Lemma ListVertices_all_or_nothing_witness :
  ListVertices (K := Z) (fresh_store sqlite) = ([], None).
Proof.
  apply (proj1 (ListVertices_all_or_nothing (K := Z) (fresh_store sqlite) eq_refl)).
  constructor.
Defined.

Lemma ListVertices_VertexCount_witness :
  let cs : list (call (K := Z) (T := Z)) :=
    [CallAddVertex 1 1 zero; CallAddVertex 2 2 zero; CallRemoveVertex 1] in
  exists ks : list Z,
    ListVertices (do_calls (H := sqlite) (fresh_store sqlite) cs) = (ks, None) /\
    Forall2 (fun r k => row_of_vertex k r)
            (vertex_rows (do_calls (H := sqlite) (fresh_store sqlite) cs)) ks /\
    VertexCount (do_calls (H := sqlite) (fresh_store sqlite) cs) =
      (Z.of_nat (length ks), None).
Proof.
  apply (ListVertices_VertexCount (H := sqlite) (New ∅ DefaultConfig) (fresh_store sqlite)).
  - reflexivity.
  - intros k. reflexivity.
Defined.

Lemma ListEdges_EdgeCount_witness :
  let cs : list (call (K := Z) (T := Z)) :=
    [CallAddEdge 1 2 (plain_edge 1 2); CallAddEdge 1 1 (plain_edge 1 1);
     CallUpdateEdge 1 1 (graph.MakeEdge 1 1 happy)] in
  exists es : list (graph.Edge Z),
    ListEdges (do_calls (H := sqlite) (fresh_store sqlite) cs) = (es, None) /\
    Forall2 row_holds_edge (edge_rows (do_calls (H := sqlite) (fresh_store sqlite) cs)) es /\
    EdgeCount (do_calls (H := sqlite) (fresh_store sqlite) cs) = (Z.of_nat (length es), None).
Proof.
  apply (ListEdges_EdgeCount (H := sqlite) (New ∅ DefaultConfig) (fresh_store sqlite)).
  - reflexivity.
  - intros k. reflexivity.
  - repeat constructor.
Defined.

Lemma SetupTables_empty_witness :
  ListVertices (K := Z) (fresh_store sqlite) = ([], None) /\
  ListEdges (K := Z) (fresh_store sqlite) = ([], None) /\
  VertexCount (fresh_store sqlite) = (0, None) /\
  EdgeCount (fresh_store sqlite) = (0, None) /\
  (forall hash : Z,
      Vertex (T := Z) (fresh_store sqlite) hash =
        (zero, zero, Some (Errorf "failed to query vertex" ErrNoRows))) /\
  (forall source target : Z,
      Edge (fresh_store sqlite) source target =
        (graph.MakeEdge source target zero, Some ErrEdgeNotFound)).
Proof.
  apply (SetupTables_empty (H := sqlite) (New ∅ DefaultConfig) (fresh_store sqlite)).
  reflexivity.
Defined.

• Task item:
Write the data out again, verbatim.

• Problem solution:
Lemma ListVertices_all_or_nothing_witness :
  ListVertices (K := Z) (fresh_store sqlite) = ([], None).
Proof.
  apply (proj1 (ListVertices_all_or_nothing (K := Z) (fresh_store sqlite) eq_refl)).
  constructor.
Defined.

Lemma ListVertices_VertexCount_witness :
  let cs : list (call (K := Z) (T := Z)) :=
    [CallAddVertex 1 1 zero; CallAddVertex 2 2 zero; CallRemoveVertex 1] in
  exists ks : list Z,
    ListVertices (do_calls (H := sqlite) (fresh_store sqlite) cs) = (ks, None) /\
    Forall2 (fun r k => row_of_vertex k r)
            (vertex_rows (do_calls (H := sqlite) (fresh_store sqlite) cs)) ks /\
    VertexCount (do_calls (H := sqlite) (fresh_store sqlite) cs) =
      (Z.of_nat (length ks), None).
Proof.
  apply (ListVertices_VertexCount (H := sqlite) (New ∅ DefaultConfig) (fresh_store sqlite)).
  - reflexivity.
  - intros k. reflexivity.
Defined.

Lemma ListEdges_EdgeCount_witness :
  let cs : list (call (K := Z) (T := Z)) :=
    [CallAddEdge 1 2 (plain_edge 1 2); CallAddEdge 1 1 (plain_edge 1 1);
     CallUpdateEdge 1 1 (graph.MakeEdge 1 1 happy)] in
  exists es : list (graph.Edge Z),
    ListEdges (do_calls (H := sqlite) (fresh_store sqlite) cs) = (es, None) /\
    Forall2 row_holds_edge (edge_rows (do_calls (H := sqlite) (fresh_store sqlite) cs)) es /\
    EdgeCount (do_calls (H := sqlite) (fresh_store sqlite) cs) = (Z.of_nat (length es), None).
Proof.
  apply (ListEdges_EdgeCount (H := sqlite) (New ∅ DefaultConfig) (fresh_store sqlite)).
  - reflexivity.
  - intros k. reflexivity.
  - repeat constructor.
Defined.

Lemma SetupTables_empty_witness :
  ListVertices (K := Z) (fresh_store sqlite) = ([], None) /\
  ListEdges (K := Z) (fresh_store sqlite) = ([], None) /\
  VertexCount (fresh_store sqlite) = (0, None) /\
  EdgeCount (fresh_store sqlite) = (0, None) /\
  (forall hash : Z,
      Vertex (T := Z) (fresh_store sqlite) hash =
        (zero, zero, Some (Errorf "failed to query vertex" ErrNoRows))) /\
  (forall source target : Z,
      Edge (fresh_store sqlite) source target =
        (graph.MakeEdge source target zero, Some ErrEdgeNotFound)).
Proof.
  apply (SetupTables_empty (H := sqlite) (New ∅ DefaultConfig) (fresh_store sqlite)).
  reflexivity.
Defined.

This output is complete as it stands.